_Saved entries_:
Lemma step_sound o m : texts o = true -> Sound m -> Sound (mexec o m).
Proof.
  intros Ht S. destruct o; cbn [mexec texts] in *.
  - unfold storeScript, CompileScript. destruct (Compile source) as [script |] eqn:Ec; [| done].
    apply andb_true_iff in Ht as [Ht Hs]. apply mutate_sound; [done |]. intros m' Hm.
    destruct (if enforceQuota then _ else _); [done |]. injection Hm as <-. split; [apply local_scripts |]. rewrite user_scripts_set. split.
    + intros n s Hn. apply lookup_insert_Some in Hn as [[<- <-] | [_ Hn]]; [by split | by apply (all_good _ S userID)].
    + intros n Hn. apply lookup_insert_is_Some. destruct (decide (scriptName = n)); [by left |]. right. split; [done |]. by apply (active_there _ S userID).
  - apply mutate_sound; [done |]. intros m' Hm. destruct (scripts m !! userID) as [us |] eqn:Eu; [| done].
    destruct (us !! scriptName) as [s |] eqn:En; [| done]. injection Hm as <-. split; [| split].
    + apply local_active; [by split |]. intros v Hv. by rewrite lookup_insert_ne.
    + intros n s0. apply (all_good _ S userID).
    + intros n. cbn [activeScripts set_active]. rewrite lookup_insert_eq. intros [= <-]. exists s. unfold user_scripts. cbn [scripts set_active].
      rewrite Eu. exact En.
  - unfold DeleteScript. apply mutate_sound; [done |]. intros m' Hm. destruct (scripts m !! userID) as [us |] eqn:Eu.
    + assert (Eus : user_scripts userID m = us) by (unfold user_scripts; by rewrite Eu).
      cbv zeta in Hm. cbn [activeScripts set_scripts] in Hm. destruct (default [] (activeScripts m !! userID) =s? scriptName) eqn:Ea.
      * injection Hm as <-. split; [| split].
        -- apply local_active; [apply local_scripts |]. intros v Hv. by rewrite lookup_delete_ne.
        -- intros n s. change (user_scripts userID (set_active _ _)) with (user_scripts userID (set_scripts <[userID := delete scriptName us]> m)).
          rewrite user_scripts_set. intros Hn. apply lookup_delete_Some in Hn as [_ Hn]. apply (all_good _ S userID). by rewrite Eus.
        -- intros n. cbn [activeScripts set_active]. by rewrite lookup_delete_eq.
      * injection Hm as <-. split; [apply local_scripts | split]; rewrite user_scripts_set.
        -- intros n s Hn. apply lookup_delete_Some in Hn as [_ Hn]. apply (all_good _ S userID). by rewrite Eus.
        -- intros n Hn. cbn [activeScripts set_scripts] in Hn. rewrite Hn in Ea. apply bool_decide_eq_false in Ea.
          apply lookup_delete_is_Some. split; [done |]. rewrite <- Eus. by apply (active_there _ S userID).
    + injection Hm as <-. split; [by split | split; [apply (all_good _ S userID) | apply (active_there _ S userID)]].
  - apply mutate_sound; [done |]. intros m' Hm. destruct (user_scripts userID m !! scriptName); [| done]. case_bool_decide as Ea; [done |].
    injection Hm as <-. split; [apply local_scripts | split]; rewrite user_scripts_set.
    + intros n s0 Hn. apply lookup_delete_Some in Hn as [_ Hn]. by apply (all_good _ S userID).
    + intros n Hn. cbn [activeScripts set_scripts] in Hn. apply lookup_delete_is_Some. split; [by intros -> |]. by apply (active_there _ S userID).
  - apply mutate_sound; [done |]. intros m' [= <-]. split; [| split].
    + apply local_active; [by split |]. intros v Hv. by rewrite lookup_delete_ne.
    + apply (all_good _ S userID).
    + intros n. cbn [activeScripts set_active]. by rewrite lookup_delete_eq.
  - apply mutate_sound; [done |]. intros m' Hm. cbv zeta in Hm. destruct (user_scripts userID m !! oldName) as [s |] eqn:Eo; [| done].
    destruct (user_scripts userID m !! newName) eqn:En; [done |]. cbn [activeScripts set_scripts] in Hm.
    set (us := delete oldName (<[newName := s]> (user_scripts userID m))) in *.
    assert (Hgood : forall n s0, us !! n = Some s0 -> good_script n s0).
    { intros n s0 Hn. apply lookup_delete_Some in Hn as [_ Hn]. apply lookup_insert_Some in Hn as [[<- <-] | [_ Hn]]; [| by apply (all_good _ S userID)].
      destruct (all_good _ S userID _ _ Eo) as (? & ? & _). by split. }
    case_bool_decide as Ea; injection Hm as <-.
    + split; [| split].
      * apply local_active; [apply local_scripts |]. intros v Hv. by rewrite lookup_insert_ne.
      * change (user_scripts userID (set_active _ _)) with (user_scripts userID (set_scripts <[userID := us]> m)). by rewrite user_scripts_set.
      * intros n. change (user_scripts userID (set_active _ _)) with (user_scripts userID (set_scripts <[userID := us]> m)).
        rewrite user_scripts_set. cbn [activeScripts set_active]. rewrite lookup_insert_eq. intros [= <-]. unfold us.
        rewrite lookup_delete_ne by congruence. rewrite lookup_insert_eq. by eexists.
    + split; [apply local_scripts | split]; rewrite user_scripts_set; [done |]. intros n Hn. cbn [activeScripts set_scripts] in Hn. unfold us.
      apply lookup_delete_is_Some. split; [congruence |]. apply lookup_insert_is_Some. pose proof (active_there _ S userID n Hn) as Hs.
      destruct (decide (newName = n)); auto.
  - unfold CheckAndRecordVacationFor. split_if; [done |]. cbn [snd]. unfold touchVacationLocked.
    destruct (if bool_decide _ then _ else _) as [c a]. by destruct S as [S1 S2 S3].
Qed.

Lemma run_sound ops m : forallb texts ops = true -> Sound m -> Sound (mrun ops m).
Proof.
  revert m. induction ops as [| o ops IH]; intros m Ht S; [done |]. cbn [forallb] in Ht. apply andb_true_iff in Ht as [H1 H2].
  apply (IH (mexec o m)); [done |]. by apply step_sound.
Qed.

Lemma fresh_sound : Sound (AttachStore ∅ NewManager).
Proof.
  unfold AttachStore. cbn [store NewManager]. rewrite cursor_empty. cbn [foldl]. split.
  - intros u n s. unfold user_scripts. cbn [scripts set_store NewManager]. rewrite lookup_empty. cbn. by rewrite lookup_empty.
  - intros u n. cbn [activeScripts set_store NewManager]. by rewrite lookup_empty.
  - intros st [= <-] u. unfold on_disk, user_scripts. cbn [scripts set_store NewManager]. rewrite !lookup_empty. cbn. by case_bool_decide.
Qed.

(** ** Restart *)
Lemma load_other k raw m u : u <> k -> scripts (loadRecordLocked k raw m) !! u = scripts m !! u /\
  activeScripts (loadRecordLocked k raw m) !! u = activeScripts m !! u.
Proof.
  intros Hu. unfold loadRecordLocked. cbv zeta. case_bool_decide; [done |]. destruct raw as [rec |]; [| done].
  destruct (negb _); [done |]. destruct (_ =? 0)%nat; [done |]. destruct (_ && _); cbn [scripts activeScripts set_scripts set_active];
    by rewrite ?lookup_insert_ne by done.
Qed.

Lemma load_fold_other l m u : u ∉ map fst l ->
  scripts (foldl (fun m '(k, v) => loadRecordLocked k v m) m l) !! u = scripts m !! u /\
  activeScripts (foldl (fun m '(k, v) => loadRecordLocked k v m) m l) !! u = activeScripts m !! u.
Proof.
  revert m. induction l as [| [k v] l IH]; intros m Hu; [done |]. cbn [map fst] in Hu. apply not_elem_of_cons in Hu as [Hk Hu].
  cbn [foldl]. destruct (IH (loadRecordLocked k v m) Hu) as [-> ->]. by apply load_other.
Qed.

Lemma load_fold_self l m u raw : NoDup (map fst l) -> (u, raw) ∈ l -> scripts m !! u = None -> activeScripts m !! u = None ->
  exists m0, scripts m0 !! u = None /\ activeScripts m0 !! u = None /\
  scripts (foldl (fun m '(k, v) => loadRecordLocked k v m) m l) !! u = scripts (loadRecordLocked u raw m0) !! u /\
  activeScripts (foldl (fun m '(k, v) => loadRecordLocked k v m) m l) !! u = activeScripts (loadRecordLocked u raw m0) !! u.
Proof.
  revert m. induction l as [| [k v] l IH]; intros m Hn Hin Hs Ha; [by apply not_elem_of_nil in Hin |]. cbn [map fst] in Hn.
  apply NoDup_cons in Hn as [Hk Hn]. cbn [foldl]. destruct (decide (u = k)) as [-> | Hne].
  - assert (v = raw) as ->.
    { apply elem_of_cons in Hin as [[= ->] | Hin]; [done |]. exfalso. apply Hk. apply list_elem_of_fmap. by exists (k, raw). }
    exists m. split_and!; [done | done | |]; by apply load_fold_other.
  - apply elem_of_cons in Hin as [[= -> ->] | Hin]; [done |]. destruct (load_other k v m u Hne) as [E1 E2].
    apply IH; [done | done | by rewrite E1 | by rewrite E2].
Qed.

_TASK_: Output the lines of the records above exactly as they appear, from the line containing "by rewrite user_scripts_set." through the line containing "intros n. change".

_RESPONSE FOR THIS EXERCISE_:
      * change (user_scripts userID (set_active _ _)) with (user_scripts userID (set_scripts <[userID := us]> m)). by rewrite user_scripts_set.
      * intros n. change (user_scripts userID (set_active _ _)) with (user_scripts userID (set_scripts <[userID := us]> m)).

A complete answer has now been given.